Game 9: Merlinsghost (Snow.dec)
I get Rimewind Taskmage, and he drops Boreal Druid and Skreds my guy. I drop Phyrexian Ironfoot, and he Skreds it. Double Vexing Sphinxes hit my side of the board, and they are trailed by Phyrexian Ironfoot. He pitches Sunscour, clearing out my board. Frown! That’ll teach me to overextend.
Game 10: Staxowax (B/G Germination)
I cast turn-one Martyr, turn-two Guildmage, bounce his turn-three Zubera with Shinobi (courtesy of the unblocked Guildmage), and then Martyr it off the board on his way back down. I then drop Dimir Guildmage back on turn four with multiple counterspells in hand and drop Vexing Sphinx on turn five to put on the clock. He can’t get through my wall of countermagic in time, and the Sphinx and Guildmage go all the way.
Game 11: The Goze (U/R Control)
He has a ton of blue card drawing and red removal, but I get down two quick Guildmages and a Taskmage, and then lock the board with Counterspells. It’s hard for a control deck to win when you can drop threats before they are set up and then out-counter them once they try to answer your questions.
Game 12: BringerofWins (B/W Control)
I lock the board with Rimewind Taskmage and two Mistblade Shinobis, and he is unable to keep any creatures on the board. Rimewind Taskmage has been really amazing with Ninjas (especially Mistblade Shinobi), as not only do I get to remove a blocker, I get to remove the blocker for good. Once again, I have multiple Rune Snags, Remands and Mana Leaks in hand and just sit on three damage a turn for the win.
Game 13: Lexivore382 (U/G Aggro)
Long, long, drawn-out game. He eventually gets the best of me, but I do make one note: if I had drawn a Taskmage, I would have won. My Ninjas are unable to get past his fat, but we eventually get into top deck mode, in which he kills me the turn before I kill him.
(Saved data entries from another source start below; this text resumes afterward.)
(* ===== verification/SlampValues.v ===== *)
(** Constant and linear loads: the access modules of the memory profiler.

    The modules of [Slamp] keep one entry for every load instruction; here the
    entries are compared with the values that were loaded. *)
From S2P Require Import Prelude Machine BoundMalloc Slamp.
#[local] Open Scope Z_scope.

(** ** Constant values *)

(** A load: its key, address, value and size. *)
Record LoadEvent := MkLoad { ld_key : Z * Z; ld_addr : Z; ld_value : Z; ld_size : Z }.
Definition run_constants (m : AccessModules) (l : list LoadEvent) : AccessModules :=
  foldl (λ m x, slamp_access_callback_constant_value true (ld_key x).1 (ld_key x).2 (ld_addr x) (ld_value x) (ld_size x) m) m l.
Definition values_of (key : Z * Z) (l : list LoadEvent) : list Z := ld_value <$> filter (λ x, ld_key x = key) l.

Lemma values_of_snoc key l x : values_of key (l ++ [x]) = values_of key l ++ (if decide (ld_key x = key) then [ld_value x] else []).
Proof. unfold values_of. rewrite filter_app, filter_cons, filter_nil, fmap_app. by destruct (decide _). Qed.

(** What an entry says about the values of its load. *)
Definition constant_entry (vs : list Z) (e : option Constant) : Prop :=
  match vs, e with
  | [], None => True
  | v0 :: vs', Some cp => c_valueinit cp = true ∧ (c_valid cp = true → c_value cp = v0) ∧ (c_valid cp = true ↔ ∀ v, v ∈ vs' → v = v0)
  | _, _ => False
  end.

Lemma constant_entry_update vs e v addr size : constant_entry vs e →
  constant_entry (vs ++ [v]) (Some (match e with Some cp => update_const cp v addr | None => MkConst true true size addr v end)).
Proof.
  destruct vs as [|v0 vs], e as [cp|]; cbn [constant_entry app]; try done.
  - intros _. split_and!; [done..|]. split; [|done]. by intros _ u ?%elem_of_nil.
  - intros (Hi & Hc & Hv). unfold update_const. rewrite Hi. cbn [andb].
    assert ((∀ u, u ∈ vs ++ [v] → u = v0) ↔ (∀ u, u ∈ vs → u = v0) ∧ v = v0) as ->.
    { setoid_rewrite elem_of_app. setoid_rewrite list_elem_of_singleton. split; [intros H; split; [auto|by apply H; right]|].
      intros [H ->] u [Hu| ->]; auto. }
    destruct (c_valid cp) eqn:Ev.
    + specialize (Hc eq_refl). destruct (Z.eqb_spec (c_value cp) v) as [E|E]; cbn; split_and!; try done.
      * congruence.
      * split; [intros _; split; [by apply Hv|congruence]|done].
      * split; [done|]. intros [_ ->]. congruence.
    + rewrite Ev. split_and!; try done. rewrite <-Hv. split; [done|by intros [? _]].
Qed.

(** After any loads, the module has an entry for exactly the instructions that
    loaded; the entry is valid if and only if all their values were equal, and then has
    this value. *)
Theorem constant_values_exact m l key : constmap_value m !! key = None →
  constant_entry (values_of key l) (constmap_value (run_constants m l) !! key).
Proof.
  intros Hm. induction l as [|x l IH] using rev_ind; [by cbn; rewrite Hm|].
  unfold run_constants in *. rewrite foldl_app, values_of_snoc. cbn [foldl]. set (m' := foldl _ m l) in *.
  destruct x as [[i b] addr v size]. cbn [ld_key ld_addr ld_value ld_size fst snd].
  unfold slamp_access_callback_constant_value. cbn [negb constmap_value]. destruct (decide ((i, b) = key)) as [->|Hne].
  - rewrite lookup_insert_eq. by apply constant_entry_update.
  - rewrite lookup_insert_ne, app_nil_r by done. exact IH.
Qed.

Lemma constant_values_exact_witness : constant_entry [7; 7; 8]
  (constmap_value (run_constants (MkModules ∅ ∅ ∅ ∅ ∅ ∅)
    [MkLoad (1, 2) 64 7 8; MkLoad (3, 4) 64 9 8; MkLoad (1, 2) 72 7 8; MkLoad (1, 2) 64 8 8]) !! (1, 2)).
Proof.
  apply (constant_values_exact (MkModules ∅ ∅ ∅ ∅ ∅ ∅)
    [MkLoad (1, 2) 64 7 8; MkLoad (3, 4) 64 9 8; MkLoad (1, 2) 72 7 8; MkLoad (1, 2) 64 8 8] (1, 2)).
  reflexivity.
Defined.

(** ** Linear values *)

Definition run_samples (lp : LinearPredictor) (l : list (Z * Z)) : LinearPredictor :=
  foldl (λ lp s, add_sample lp s.1 s.2) lp l.
Definition on_line (lp : LinearPredictor) (s : Z * Z) : Prop := i64 (i64 (ia lp * s.1) + ib lp) = s.2.

(** A predictor that has its line checks every sample against it. *)
Lemma checked_sample lp s : init lp = true → ready lp = true →
  let lp' := add_sample lp s.1 s.2 in
  init lp' = true ∧ ready lp' = true ∧ ia lp' = ia lp ∧ ib lp' = ib lp ∧
  (valid_as_int lp' = true ↔ valid_as_int lp = true ∧ on_line lp s).
Proof.
  intros Hi Hr. cbv zeta. unfold add_sample, on_line. rewrite Hi, Hr. cbn [negb].
  destruct (valid_as_int lp) eqn:Ev; destruct (valid_as_double lp) eqn:Ed; cbn [negb andb valid_as_int]; split_and!; try done;
    rewrite ?Ev, ?Z.eqb_eq; split; (done || by intros [? ?]).
Qed.

(** From the sample that gives it its line on, a predictor is valid for integers if
    and only if it was and all later samples are on the line. *)
Theorem linear_later_samples lp l : init lp = true → ready lp = true →
  valid_as_int (run_samples lp l) = true ↔ valid_as_int lp = true ∧ ∀ s, s ∈ l → on_line lp s.
Proof.
  revert lp. induction l as [|s l IH]; intros lp Hi Hr.
  - cbn. split; [|tauto]. intros ?. split; [done|]. by intros s ?%elem_of_nil.
  - destruct (checked_sample lp s Hi Hr) as (H1 & H2 & H3 & H4 & H5). unfold run_samples in *. cbn [foldl]. rewrite IH, H5 by done.
    unfold on_line. rewrite H3, H4. setoid_rewrite elem_of_cons. split.
    + intros [[Hv Hs] Hl]. split; [done|]. by intros t [->|Ht]; [|apply Hl].
    + intros [Hv Hl]. split; [split; [done|apply Hl; by left]|]. intros t Ht. apply Hl. by right.
Qed.

(** The line ignores the first sample, and the slope is rounded, so that the sample it
    comes from is not on the line either. *)
Theorem linear_ignores_samples : ∃ s0 s1 s2 s3,
  let lp := run_samples (new_predictor s0.1 s0.2 64) [s1; s2; s3] in
  stable lp = true ∧ valid_as_int lp = true ∧ ¬ on_line lp s0 ∧ ¬ on_line lp s2.
Proof. exists (1, 100), (2, 0), (4, 3), (5, 3). split_and!; [vm_compute; congruence..|done|done]. Qed.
Game 14: (Name Withheld) (U/W Azorius)
I counter his Minister of Impediments, and he concedes and puts me on block.
Guys, countermagic is a fact of life in Magic. You don’t see the New York Yankees refusing to take the field because the opposing pitcher is throwing a good sinker that day. Grit and deal, and learn ways to beat that deck. For the record, I had two other players concede after seeing the first Counterspell in a game, but it would be redundant to list them all in these game logs. Suffice it to say, I stick out any game, be it countermagic, land destruction, or discard. It’s satisfying to beat these strategies, and the only way to learn to beat them is to practice against them to see why they beat you and how you can beat them.
Game 15: NDW2004 (U/B Muse Vessel)
Game 16: Major Domo (U/R Izzet)
Basically this game comes down to a huge play mistake on my part (no disrespect to Major Domo). He points an Electrolyze at the head of my Martyr of Frost, and I think I have four mana up, when I only have three. I sacrifice the Martyr to try to tap him out, but he just declines to pay for the Martyr, and then drops Gelectrode. I had three Counterspells in hand and would have easily have been able to stop Gelectrode otherwise. Gelectrode owns the board against me, and I lose the game.
This deck was a blast to play. People don’t expect you to go aggro with blue weenies, but Blue Snow Aggro is a deck with legs. The cards have a lot of synergy, and you can end the game quickly with a barrage of flyers, Ninjas and Guildmages. This deck clocks in at well under ten tickets, so it doesn’t get much more budget than this!